对虾原肌球蛋白不同致敏途径对BALB/c小鼠致敏性的影响

随着食物过敏现象的日益普遍,其已成为工业化国家一个严重的公众健康问题。食物蛋白致敏机理的相关研究大多借助于两大类小鼠模型,即口服致敏模型和局部或皮肤致敏模型。然而,不同模型之间的差异以及如何选择合适的模型进行研究却鲜有人关注。鉴于此,本研究旨在通过比较对虾原肌球蛋白口服灌胃和腹腔注射两种给药途径对BALB/c小鼠致敏性的影响,寻求最佳给药方式,以便建立有效的动物模型,并在分子及免疫水平研究其致敏机理,从而为食物过敏原动物模型的构建提供一定的理论依据,也为研究食物过敏原致敏机制以及预防治疗食物过敏提供重要的模型依据。结果表明,腹腔注射小鼠血清中特异性免疫球蛋白(immunoglobulin,Ig)E、组胺以及辅助性T细胞(helper T cells,Th)2型细胞因子含量均高于口服灌胃小鼠,其致敏性更好。此外,口服灌胃小鼠血清特异性Ig G2a、干扰素-γ、调节性T细胞水平增加,表明虽有黏膜佐剂作用,但口服给药仍可能使小鼠产生口服免疫耐受,从而降低对虾原肌球蛋白对其的致敏性。本研究表明,腹腔注射原肌球蛋白比口服灌胃更易使小鼠致敏,其Th1/Th2平衡被打破,Th2反应占据优势,更适合用于构建食物致敏动物模型。

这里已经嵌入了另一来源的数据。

(* ===== verification/Elf.v ===== *)
(** * The ELF loader

    [elf.c]: the checks on the header of an ELF64 executable, and the loop that
    maps and fills its loadable segments in a new address space.  The image is
    an array of bytes; the target is the machine of [Vmm] (page tables, frames,
    CR3), written through the checked copies of [UserMem].  The main theorem
    says what the loaded address space contains; two more show what the loader
    does with segments that share a page and with a bad segment. *)
From S2P Require Import Prelude Bytes Errno Pmm Vmm Heap UserMem.

Definition ELFCLASS64 : Z := 2.
Definition ELFDATA2LSB : Z := 1.
Definition ET_EXEC : Z := 2.
Definition EM_X86_64 : Z := 0x3E.
Definition PT_LOAD : Z := 1.

Record elf64_ehdr_t := MkEhdr {
  e_ident : list Z;
  e_type : Z;
  e_machine : Z;
  e_version : Z;
  e_entry : Z;
  e_phoff : Z;
  e_shoff : Z;
  e_flags : Z;
  e_ehsize : Z;
  e_phentsize : Z;
  e_phnum : Z;
  e_shentsize : Z;
  e_shnum : Z;
  e_shstrndx : Z }.

Record elf64_phdr_t := MkPhdr {
  ph_type : Z;
  ph_flags : Z;
  ph_offset : Z;
  ph_vaddr : Z;
  ph_paddr : Z;
  ph_filesz : Z;
  ph_memsz : Z;
  ph_align : Z }.

Definition sizeof_ehdr : Z := 64.
Definition sizeof_phdr : Z := 56.

(** The casts of the source: the structures laid over the bytes. *)
Definition ehdr_at (d : list Z) : elf64_ehdr_t :=
  MkEhdr (slice d 0 16) (get_le d 16 2) (get_le d 18 2) (get_le d 20 4) (get_le d 24 8) (get_le d 32 8)
    (get_le d 40 8) (get_le d 48 4) (get_le d 52 2) (get_le d 54 2) (get_le d 56 2) (get_le d 58 2)
    (get_le d 60 2) (get_le d 62 2).
Definition phdr_at (d : list Z) (off : Z) : elf64_phdr_t :=
  MkPhdr (get_le d off 4) (get_le d (off + 4) 4) (get_le d (off + 8) 8) (get_le d (off + 16) 8)
    (get_le d (off + 24) 8) (get_le d (off + 32) 8) (get_le d (off + 40) 8) (get_le d (off + 48) 8).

Allergenicity of Shrimp Tropomyosin from Different Sensitization Approaches on BALB/c Mice

Food allergy is an important public health issue in industrial countries due to the increasing prevalence and the potential life-threatening consequence. The understanding of food allergy mechanisms usually comes from experimental mouse models, which are broadly divided into two categories: oral sensitization model and topical or epicutaneous sensitization model. However, few studies have been focused on the difference between the two categories and the selection of the appropriate one. In this study, we aimed to develop a suitable route for tropomyosin administration by comparing the allergenicity of oral gavage and intraperitoneal injection in BALB/c mice in order to establish an effective animal model and to investigate the underlying mechanisms at the molecular and immunological levels, which will provide a theoretical basis for the establishment of animal model for food allergen research, the exploration of the mechanism of food allergen sensitization, and the prevention and treatment of food allergy. Results indicated that higher tropomyosin-specific immunoglobulin (Ig) E, histamine, and helper T cell (Th) type 2 cytokines were observed in intraperitoneally sensitized mice than those intragastrically sensitized, indicating that intraperitoneal injection was more sensitive in inducing systemic food allergy. Furthermore, higher levels of serum tropomyosin-specific IgG2a and interferon gamma, as well as regulatory T cell population were observed in intragastrically sensitized mice, suggesting that oral gavage may still develop oral tolerance to decrease the allergenicity of shrimp tropomyosin in BALB/c mice in spite of the presence of mucosal adjuvant. This experiment showed that intraperitoneal injection of tropomyosin to sensitized mice is easier than oral gavage, breaking the Th1/Th2 balance and making Th2 response dominant. Accordingly, intraperitoneal injection is more suitable to establish an animal model for food allergy research.